Photographs by Tatiana Shabaeva
On Feb. 23, Russian people celebrate Defenders of the Fatherland Day. It is an official public holiday and, supposedly, a happy occasion. But for the past 20 years, a requiem service for those killed during their military service has been held at the small Church of All Saints in Moscow. It is an unofficial event organised by the Pravo Materi Foundation (Mother’s Right Foundation) for the parents of soldiers killed during their military service – not only in action, but also during peacetime.

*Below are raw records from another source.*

Definition res_map {A B} (h : A -> B) (r : res A) : res B :=
  match r with Ok a => Ok (h a) | Raise e => Raise e end.

(** The truth value of a tuple: it is true unless it is empty. *)
Definition tuple_bool {A} (t : list A) : bool :=
  match t with [] => false | _ :: _ => true end.

End Py.
Import Py.

(** ** NumPy: [np.random.choice(a, size=None, replace=True, p=None)]

    The primitive is external to the repository. Its parameters are, in
    this order, the population [a] (here an integer, for [range(a)]), the
    number of samples [size], the flag [replace], tested for truth, and the
    weights [p]. The calls of the repository pass two or three positional
    arguments, so [p] keeps its default [None] and the samples are uniform:
    [randint(0, a, size)] with replacement, and the first [size] entries of
    [permutation(a)] without. The indices are [int64]: a population above
    [2^63] and an array of [2^60] elements or more are refused. Memory is
    taken to be unbounded: no [MemoryError] is modelled. *)

Module Numpy.

Definition Qsum (l : list Q) : Q := fold_right Qplus 0%Q l.

(** [np.iinfo(np.int64).max + 1]: the largest [high] that
    [randint(0, high)] accepts. *)
Definition int64_high : Z := 2 ^ 63.

(** The largest number of [int64] elements of an array: its size in bytes
    has to be below [2^63]. *)
Definition max_elements : Z := 2 ^ 60 - 1.

(** The checks of a call, those of the primitive and those of the
    [randint], [permutation] and array allocation under it; [None] when the
    call goes on to sample. *)
Definition choice_check (a size : Z) (replace : bool) : option exn :=
  if (a <=? 0) && negb (size =? 0) then
    Some (ValueError "a must be greater than 0 unless no samples are taken")
  else if replace then
    if size <? 0 then
      Some (ValueError "negative dimensions are not allowed")
    else if max_elements <? size then
      Some (ValueError "Maximum allowed dimension exceeded")
    else if negb (size =? 0) && (int64_high <? a) then
      Some (ValueError "high is out of bounds for int64")
    else None
  else
    if a <? size then
      Some (ValueError
              "Cannot take a larger sample than population when 'replace=False'")
    else if size <? 0 then
      Some (ValueError "negative dimensions are not allowed")
    else if max_elements <? a then
      Some (ValueError "Maximum allowed size exceeded")
    else None.

(** *** The process-wide generator

    The state of the generator is abstracted to the sequence of numbers
    its bounded draws are still to be derived from, one number for each
    draw. How many raw 32-bit outputs the generator spends on a draw (it
    rejects the outputs that fall outside the bound) is not modelled. *)
Definition rng : Type := nat -> Z.

Definition rng_next (g : rng) : Z * rng := (g O, fun n => g (S n)).

(** [randint(0, a)] for [0 < a]: an integer of [[0, a)], derived from the
    next number of the sequence. *)
Definition randint (a : Z) (g : rng) : Z * rng :=
  let (x, g') := rng_next g in (x mod a, g').

(** [random_interval(max)]: an integer of [[0, max]]. *)
Definition random_interval (max : Z) (g : rng) : Z * rng :=
  randint (max + 1) g.

(** [n] successive draws. *)
Fixpoint draw_n {A} (draw : rng -> A * rng) (n : nat) (g : rng)
  : list A * rng :=
  match n with
  | O => ([], g)
  | S n' =>
      let (x, g1) := draw g in
      let (xs, g2) := draw_n draw n' g1 in
      (x :: xs, g2)
  end.

(** [np.arange(n)] *)
Definition arange (n : nat) : list Z := map Z.of_nat (seq 0 n).

(** [x[i] = v], within the bounds of [x]. *)
Fixpoint update (x : list Z) (i : nat) (v : Z) : list Z :=
  match x, i with
  | [], _ => []
  | _ :: t, O => v :: t
  | h :: t, S i' => h :: update t i' v
  end.

(** [x[i], x[j] = x[j], x[i]], within the bounds of [x]. *)
Definition swap (x : list Z) (i j : nat) : list Z :=
  match nth_error x i, nth_error x j with
  | Some xi, Some xj => update (update x i xj) j xi
  | _, _ => x
  end.

(** [shuffle(x)]: [for i in reversed(range(1, n)): j = random_interval(i);
    x[i], x[j] = x[j], x[i]]; [i] is the index the loop is at. *)
Fixpoint shuffle_from (i : nat) (x : list Z) (g : rng) : list Z * rng :=
  match i with
  | O => (x, g)
  | S i' =>
      let (j, g') := random_interval (Z.of_nat i) g in
      shuffle_from i' (swap x i (Z.to_nat j)) g'
  end.

(** [permutation(n)] *)
Definition permutation (n : nat) (g : rng) : list Z * rng :=
  shuffle_from (n - 1) (arange n) g.

Definition random_choice (a size : Z) (replace : bool) (g : rng)
  : res (list Z) * rng :=
  match choice_check a size replace with
  | Some e => (Raise e, g)
  | None =>
      let (idx, g') :=
        if replace then draw_n (randint a) (Z.to_nat size) g
        else
          let (perm, g1) := permutation (Z.to_nat a) g in
          (firstn (Z.to_nat size) perm, g1)
      in
      (Ok idx, g')
  end.

(** *** Finite distributions: outcomes with their weights *)
Definition dist (A : Type) : Type := list (A * Q).

Definition dret {A} (x : A) : dist A := [(x, 1%Q)].

Definition scale {A} (w : Q) (d : dist A) : dist A :=
  map (fun bv => (fst bv, (w * snd bv)%Q)) d.
Lemma force_full_ignores_session_witness :
  main Sample.codeUnitCompare Sample.render Sample.later Forced.cfg
    Failing.earlier_files =
  full_run Sample.codeUnitCompare Sample.render Sample.later Forced.cfg.
Proof.
  by apply (force_full_ignores_session Sample.codeUnitCompare Sample.render
              Sample.later Forced.cfg Failing.earlier_files).
Defined.

Lemma lost_resume_commit_restarts_witness :
  main Sample.codeUnitCompare Sample.render Empty.world Sample.cfg
    Failing.earlier_files =
  full_run Sample.codeUnitCompare Sample.render Empty.world Sample.cfg.
Proof.
  eapply (lost_resume_commit_restarts Sample.codeUnitCompare Sample.render
            Empty.world Sample.cfg Failing.earlier_files _ _ "c3").
  - vm_compute. reflexivity.
  - reflexivity.
  - reflexivity.
  - done.
  - reflexivity.
Defined.

Lemma nothing_new_writes_nothing_witness :
  main Sample.codeUnitCompare Sample.render Sample.earlier Sample.cfg
    Failing.earlier_files = mkIO [] (Return UpToDate).
Proof.
  eapply (nothing_new_writes_nothing Sample.codeUnitCompare Sample.render
            Sample.earlier Sample.cfg Failing.earlier_files _ _ "c3").
  - vm_compute. reflexivity.
  - reflexivity.
  - reflexivity.
  - done.
  - by vm_compute.
  - by vm_compute.
  - by vm_compute.
Defined.

Lemma rerun_after_empty_session_witness :
  main Sample.codeUnitCompare Sample.render Sample.later Sample.cfg
    EmptySession.files = mkIO [] (Throw TypeError) ∧
  main Sample.codeUnitCompare Sample.render Sample.later EmptySession.quiet
    EmptySession.files =
  full_run Sample.codeUnitCompare Sample.render Sample.later EmptySession.quiet.
Proof.
  split.
  - apply (rerun_after_empty_session Sample.codeUnitCompare Sample.render
             Empty.world Sample.later Sample.cfg EmptySession.files
             EmptySession.analysis); by vm_compute.
  - apply (rerun_after_empty_session Sample.codeUnitCompare Sample.render
             Empty.world Sample.later EmptySession.quiet EmptySession.files
             EmptySession.analysis); by vm_compute.
Defined.
(** * SonarLint for VS Code: connected-mode bindings and extension helpers

    A shallow embedding of [src/connected/binding.ts] (class [BindingService])
    and of two helpers of [src/extension.ts] ([cleanRemoteName] and
    [performIsIgnoredCheck]), together with the properties stated about them.

    The editor is the host of this code.  Its configuration store, its
    workspace, its message boxes and quick-picks are represented by explicit
    state ([Host]) that the embedded functions read and return. *)

From Stdlib Require Import ZArith Ascii.
From stdpp Require Import gmap strings list fin_maps sorting.

(** ** JavaScript values used by the code *)

Module Js.

(** Truthiness of a value of type [string | undefined]: [undefined] and the
    empty string are falsy. *)
Definition truthy (v : option string) : bool :=
  match v with
  | Some s => if decide (s = "") then false else true
  | None => false
  end.

(** [v || d] where [d] is a string. *)
Definition or_else (v : option string) (d : string) : string :=
  match v with
  | Some s => if decide (s = "") then d else s
  | None => d
  end.

(** [s.indexOf(search)]: position of the first occurrence, or [-1]. *)
Definition indexOf (s search : string) : Z :=
  match String.index 0 search s with
  | Some n => Z.of_nat n
  | None => (-1)%Z
  end.

(** Outcome of a call that may throw, or of a promise that may reject. *)
Inductive result (A : Type) : Type :=
| Ok (a : A)
| Throw (error : string).
Arguments Ok {A} a.
Arguments Throw {A} error.

Definition TypeError : string := "TypeError".

End Js.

On this day, dozens of soldiers’ mothers from Moscow and the Moscow Region gather at the Krasnoselskaya metro station and silently go to a church service together, their sons’ portraits in hand. For about 15 minutes, we wait outside for any late-comers. A policeman comes up to us ands asks what the meeting is about, since he has not been informed of any organized event there. People explain that there will be a memorial service. He nods in reply, writes something down in his notebook, and suddenly says: “A guy from my town, Nikolai Karpenko, was killed in Tajikistan. Pray for his soul, too.” Nikolai Karpenko’s name is added to the roll. We enter the church; women wipe their eyes away. For some, more then 10 or even 15 years have passed since their son’s deaths, but it does not matter. The grief over their loss is still real, and it still hurts.
The church service begins. I seldom go to church and have to concentrate as I listen to the melodic chanting and try to understand words unaccustomed to my ear, but I clearly understand one phrase repeated over and over: “Lord, may the soldiers who fell for the Fatherland, the people, and the Orthodox faith rest in peace.” Sadly, the requiem service canon is not perfectly suitable for the occasion: Among the young men whose mothers came to the church today, there are many that did not fall on the battlefield for the people and the Fatherland: they were killed in the army during peacetime. They are victims – and there is no canon for them. But for their mothers, crying desolately as they listen to the priest, that does not seem to make any difference.
After the service, I talked with a small, fragile-looking elderly woman, Lidia Borisovna Belous. Her son, Konstantin Belous, was killed in the battle for the Grozny railway station, on New Year’s Eve 1995. He was 18. His body, like the bodies of many of his fellow soldiers, was not identified. His mother came to Grozny to look for her son’s body. She is unable talk to us about how she was robbed by the Chechens, how she was trying to obtain an exhumation order so that she would be able to find out where her Kostya had been buried. She apologizes to us, trembling: “Please forgive me; I can’t…I simply can’t talk about it; I am sorry.” But the tone of her voice becomes cold and bitter when she recalls how General Anatoly Kvashnin, commander of troops in the North Caucasus Military District, said to the parents of the killed soldiers: “We suffered fewer casualties than anticipated.”
Lidia Borisovna did find her son’s body, but among those buried at the Bogorodskoye Cemetery in Moscow there are many whose parents are still looking for them in vain, trying to obtain an exhumation order. All that remains for them to do is to support each other.
They walk out of the church together: those whose sons fell in action and those whose sons were never on the battlefield but were killed in the army. They are united in their grief; they are also united by the state’s indifference to it.